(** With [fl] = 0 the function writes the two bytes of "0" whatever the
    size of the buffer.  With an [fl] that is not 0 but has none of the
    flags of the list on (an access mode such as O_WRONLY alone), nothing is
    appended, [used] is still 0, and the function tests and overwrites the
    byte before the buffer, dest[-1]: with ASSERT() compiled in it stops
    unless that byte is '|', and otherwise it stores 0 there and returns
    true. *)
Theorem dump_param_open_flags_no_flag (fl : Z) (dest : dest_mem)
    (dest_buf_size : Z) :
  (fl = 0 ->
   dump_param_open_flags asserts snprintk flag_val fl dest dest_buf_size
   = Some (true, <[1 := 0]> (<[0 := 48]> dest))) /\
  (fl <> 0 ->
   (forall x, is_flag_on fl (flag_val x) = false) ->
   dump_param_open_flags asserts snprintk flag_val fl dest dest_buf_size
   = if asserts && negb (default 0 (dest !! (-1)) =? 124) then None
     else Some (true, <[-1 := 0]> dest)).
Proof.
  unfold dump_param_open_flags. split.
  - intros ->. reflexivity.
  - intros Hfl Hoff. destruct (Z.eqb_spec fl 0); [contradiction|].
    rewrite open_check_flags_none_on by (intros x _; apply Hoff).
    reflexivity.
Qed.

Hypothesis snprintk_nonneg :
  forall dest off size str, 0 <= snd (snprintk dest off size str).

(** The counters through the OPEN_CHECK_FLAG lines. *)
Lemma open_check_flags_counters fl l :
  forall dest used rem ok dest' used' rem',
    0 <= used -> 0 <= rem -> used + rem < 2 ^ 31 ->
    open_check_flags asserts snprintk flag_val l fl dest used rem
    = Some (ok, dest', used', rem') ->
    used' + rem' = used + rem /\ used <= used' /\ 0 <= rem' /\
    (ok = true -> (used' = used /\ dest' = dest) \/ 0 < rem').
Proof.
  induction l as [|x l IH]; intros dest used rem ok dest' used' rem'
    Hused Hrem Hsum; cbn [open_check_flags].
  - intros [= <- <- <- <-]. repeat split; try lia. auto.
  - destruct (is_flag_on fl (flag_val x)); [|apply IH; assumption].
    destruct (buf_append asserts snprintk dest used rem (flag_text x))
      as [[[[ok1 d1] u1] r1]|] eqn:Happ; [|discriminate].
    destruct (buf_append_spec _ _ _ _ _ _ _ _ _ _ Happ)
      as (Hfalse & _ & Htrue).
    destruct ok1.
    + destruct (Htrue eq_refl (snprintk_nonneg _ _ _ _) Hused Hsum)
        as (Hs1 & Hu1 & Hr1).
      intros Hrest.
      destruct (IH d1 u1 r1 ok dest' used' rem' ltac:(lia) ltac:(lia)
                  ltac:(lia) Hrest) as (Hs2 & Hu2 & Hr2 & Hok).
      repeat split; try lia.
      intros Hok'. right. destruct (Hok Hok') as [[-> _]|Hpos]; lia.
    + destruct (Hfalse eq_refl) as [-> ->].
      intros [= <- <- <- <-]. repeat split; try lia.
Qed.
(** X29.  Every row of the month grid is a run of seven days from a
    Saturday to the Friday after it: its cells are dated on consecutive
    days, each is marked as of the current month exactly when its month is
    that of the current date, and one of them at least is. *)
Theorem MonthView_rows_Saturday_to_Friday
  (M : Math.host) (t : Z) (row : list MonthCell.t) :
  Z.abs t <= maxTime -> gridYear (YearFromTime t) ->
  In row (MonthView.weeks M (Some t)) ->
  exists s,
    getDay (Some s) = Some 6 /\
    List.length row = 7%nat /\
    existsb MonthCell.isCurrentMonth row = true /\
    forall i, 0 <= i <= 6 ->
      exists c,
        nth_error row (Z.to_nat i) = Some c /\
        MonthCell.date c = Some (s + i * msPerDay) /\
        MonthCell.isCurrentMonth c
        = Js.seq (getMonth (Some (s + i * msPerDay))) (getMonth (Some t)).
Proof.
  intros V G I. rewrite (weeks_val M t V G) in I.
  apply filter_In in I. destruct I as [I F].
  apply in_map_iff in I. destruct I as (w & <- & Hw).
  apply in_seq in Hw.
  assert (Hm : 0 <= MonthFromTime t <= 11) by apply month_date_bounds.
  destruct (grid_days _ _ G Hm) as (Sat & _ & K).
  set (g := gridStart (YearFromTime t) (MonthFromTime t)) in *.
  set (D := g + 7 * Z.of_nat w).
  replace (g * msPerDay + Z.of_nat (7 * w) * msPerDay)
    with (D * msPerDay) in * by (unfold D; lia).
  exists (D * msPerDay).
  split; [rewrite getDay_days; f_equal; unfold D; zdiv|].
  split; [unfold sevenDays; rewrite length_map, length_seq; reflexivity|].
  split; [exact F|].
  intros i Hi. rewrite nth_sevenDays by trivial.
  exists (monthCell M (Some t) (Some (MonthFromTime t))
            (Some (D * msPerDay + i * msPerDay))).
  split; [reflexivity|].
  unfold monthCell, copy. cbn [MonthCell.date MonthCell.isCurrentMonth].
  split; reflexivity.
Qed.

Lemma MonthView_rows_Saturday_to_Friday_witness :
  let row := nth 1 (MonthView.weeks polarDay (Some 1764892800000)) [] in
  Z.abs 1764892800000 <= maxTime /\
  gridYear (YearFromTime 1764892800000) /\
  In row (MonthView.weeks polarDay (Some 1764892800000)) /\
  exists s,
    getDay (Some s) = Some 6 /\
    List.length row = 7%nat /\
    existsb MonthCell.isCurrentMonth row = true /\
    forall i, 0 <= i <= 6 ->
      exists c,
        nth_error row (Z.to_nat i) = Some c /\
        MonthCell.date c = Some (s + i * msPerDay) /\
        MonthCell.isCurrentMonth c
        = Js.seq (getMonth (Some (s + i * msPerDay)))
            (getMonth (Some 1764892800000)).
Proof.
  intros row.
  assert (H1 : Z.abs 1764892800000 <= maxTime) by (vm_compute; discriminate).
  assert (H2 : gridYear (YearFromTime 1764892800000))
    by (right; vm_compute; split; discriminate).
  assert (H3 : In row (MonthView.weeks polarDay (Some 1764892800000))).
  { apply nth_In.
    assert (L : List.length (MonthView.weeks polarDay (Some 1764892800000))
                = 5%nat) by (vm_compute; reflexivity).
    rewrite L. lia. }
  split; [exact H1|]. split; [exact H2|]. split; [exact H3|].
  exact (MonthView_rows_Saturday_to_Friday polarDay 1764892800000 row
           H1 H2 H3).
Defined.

########################################

Transcribe the entries above word for word, from the first line through the line containing "Lemma open_check_flags_counters fl", and nothing else.

(** With [fl] = 0 the function writes the two bytes of "0" whatever the
    size of the buffer.  With an [fl] that is not 0 but has none of the
    flags of the list on (an access mode such as O_WRONLY alone), nothing is
    appended, [used] is still 0, and the function tests and overwrites the
    byte before the buffer, dest[-1]: with ASSERT() compiled in it stops
    unless that byte is '|', and otherwise it stores 0 there and returns
    true. *)
Theorem dump_param_open_flags_no_flag (fl : Z) (dest : dest_mem)
    (dest_buf_size : Z) :
  (fl = 0 ->
   dump_param_open_flags asserts snprintk flag_val fl dest dest_buf_size
   = Some (true, <[1 := 0]> (<[0 := 48]> dest))) /\
  (fl <> 0 ->
   (forall x, is_flag_on fl (flag_val x) = false) ->
   dump_param_open_flags asserts snprintk flag_val fl dest dest_buf_size
   = if asserts && negb (default 0 (dest !! (-1)) =? 124) then None
     else Some (true, <[-1 := 0]> dest)).
Proof.
  unfold dump_param_open_flags. split.
  - intros ->. reflexivity.
  - intros Hfl Hoff. destruct (Z.eqb_spec fl 0); [contradiction|].
    rewrite open_check_flags_none_on by (intros x _; apply Hoff).
    reflexivity.
Qed.

Hypothesis snprintk_nonneg :
  forall dest off size str, 0 <= snd (snprintk dest off size str).

(** The counters through the OPEN_CHECK_FLAG lines. *)
Lemma open_check_flags_counters fl l :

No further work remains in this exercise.